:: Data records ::
☆ ☆ ☆ ☆ ☆ ☆ ☆
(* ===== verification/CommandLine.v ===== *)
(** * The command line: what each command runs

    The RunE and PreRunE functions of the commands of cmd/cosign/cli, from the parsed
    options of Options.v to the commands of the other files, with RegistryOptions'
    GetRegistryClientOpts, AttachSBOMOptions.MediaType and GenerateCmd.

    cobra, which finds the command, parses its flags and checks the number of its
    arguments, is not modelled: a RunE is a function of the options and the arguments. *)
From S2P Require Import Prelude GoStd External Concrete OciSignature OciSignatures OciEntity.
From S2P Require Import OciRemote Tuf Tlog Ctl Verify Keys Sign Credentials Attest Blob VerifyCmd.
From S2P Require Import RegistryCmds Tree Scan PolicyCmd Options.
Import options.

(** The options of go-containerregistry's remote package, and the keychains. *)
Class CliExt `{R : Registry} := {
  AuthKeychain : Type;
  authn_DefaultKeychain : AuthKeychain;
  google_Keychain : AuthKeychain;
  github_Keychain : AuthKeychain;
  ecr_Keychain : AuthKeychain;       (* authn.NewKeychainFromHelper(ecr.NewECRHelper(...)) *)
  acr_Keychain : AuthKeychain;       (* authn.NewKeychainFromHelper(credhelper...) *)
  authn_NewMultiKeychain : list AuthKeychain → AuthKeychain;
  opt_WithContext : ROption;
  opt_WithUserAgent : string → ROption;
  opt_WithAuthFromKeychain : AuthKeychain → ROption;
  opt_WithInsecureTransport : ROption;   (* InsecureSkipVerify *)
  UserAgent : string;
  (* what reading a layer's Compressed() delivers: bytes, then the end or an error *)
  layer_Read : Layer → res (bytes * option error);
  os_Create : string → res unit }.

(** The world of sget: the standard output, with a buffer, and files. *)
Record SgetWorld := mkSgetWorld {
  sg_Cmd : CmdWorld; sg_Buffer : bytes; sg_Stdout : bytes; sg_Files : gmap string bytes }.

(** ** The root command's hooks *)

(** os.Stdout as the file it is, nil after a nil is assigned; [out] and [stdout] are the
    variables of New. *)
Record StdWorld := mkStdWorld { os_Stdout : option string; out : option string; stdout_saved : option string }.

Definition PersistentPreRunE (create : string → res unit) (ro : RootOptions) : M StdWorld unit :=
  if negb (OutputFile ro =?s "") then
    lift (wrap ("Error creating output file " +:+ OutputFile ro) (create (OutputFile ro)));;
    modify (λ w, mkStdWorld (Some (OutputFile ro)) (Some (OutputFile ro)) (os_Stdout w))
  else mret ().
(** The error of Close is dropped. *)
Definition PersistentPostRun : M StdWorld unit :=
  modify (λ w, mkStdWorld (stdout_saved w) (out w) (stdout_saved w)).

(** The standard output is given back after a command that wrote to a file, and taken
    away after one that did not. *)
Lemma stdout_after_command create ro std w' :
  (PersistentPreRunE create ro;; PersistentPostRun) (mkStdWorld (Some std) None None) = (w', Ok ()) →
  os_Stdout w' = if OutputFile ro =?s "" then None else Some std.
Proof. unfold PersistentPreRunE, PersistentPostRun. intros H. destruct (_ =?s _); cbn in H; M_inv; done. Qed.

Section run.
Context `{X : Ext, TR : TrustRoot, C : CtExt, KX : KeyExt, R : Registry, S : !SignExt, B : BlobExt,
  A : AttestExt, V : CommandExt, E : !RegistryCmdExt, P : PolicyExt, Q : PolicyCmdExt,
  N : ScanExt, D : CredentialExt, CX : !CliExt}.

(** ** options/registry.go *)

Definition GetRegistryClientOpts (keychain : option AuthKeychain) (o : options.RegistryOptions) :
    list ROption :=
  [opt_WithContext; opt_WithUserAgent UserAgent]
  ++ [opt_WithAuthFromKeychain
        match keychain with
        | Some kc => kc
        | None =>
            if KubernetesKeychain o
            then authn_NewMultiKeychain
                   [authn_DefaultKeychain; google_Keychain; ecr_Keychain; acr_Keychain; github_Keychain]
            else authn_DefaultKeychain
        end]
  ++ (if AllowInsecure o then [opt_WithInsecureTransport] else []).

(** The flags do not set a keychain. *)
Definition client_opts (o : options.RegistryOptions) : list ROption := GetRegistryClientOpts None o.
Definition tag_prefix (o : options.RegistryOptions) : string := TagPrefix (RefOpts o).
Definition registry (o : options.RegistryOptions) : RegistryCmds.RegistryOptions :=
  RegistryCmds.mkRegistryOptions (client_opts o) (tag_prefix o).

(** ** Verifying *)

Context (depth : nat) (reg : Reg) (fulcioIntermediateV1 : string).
☆ ☆ ☆ ☆ ☆ ☆ ☆
:: WHAT NEEDS TO BE DONE ::
For each line above that contains the word "AuthKeychain", give the line as it is written.

:: WRITTEN ANSWER ::
  AuthKeychain : Type;
  authn_DefaultKeychain : AuthKeychain;
  google_Keychain : AuthKeychain;
  github_Keychain : AuthKeychain;
  ecr_Keychain : AuthKeychain;       (* authn.NewKeychainFromHelper(ecr.NewECRHelper(...)) *)
  acr_Keychain : AuthKeychain;       (* authn.NewKeychainFromHelper(credhelper...) *)
  authn_NewMultiKeychain : list AuthKeychain → AuthKeychain;
  opt_WithAuthFromKeychain : AuthKeychain → ROption;
Definition GetRegistryClientOpts (keychain : option AuthKeychain) (o : options.RegistryOptions) :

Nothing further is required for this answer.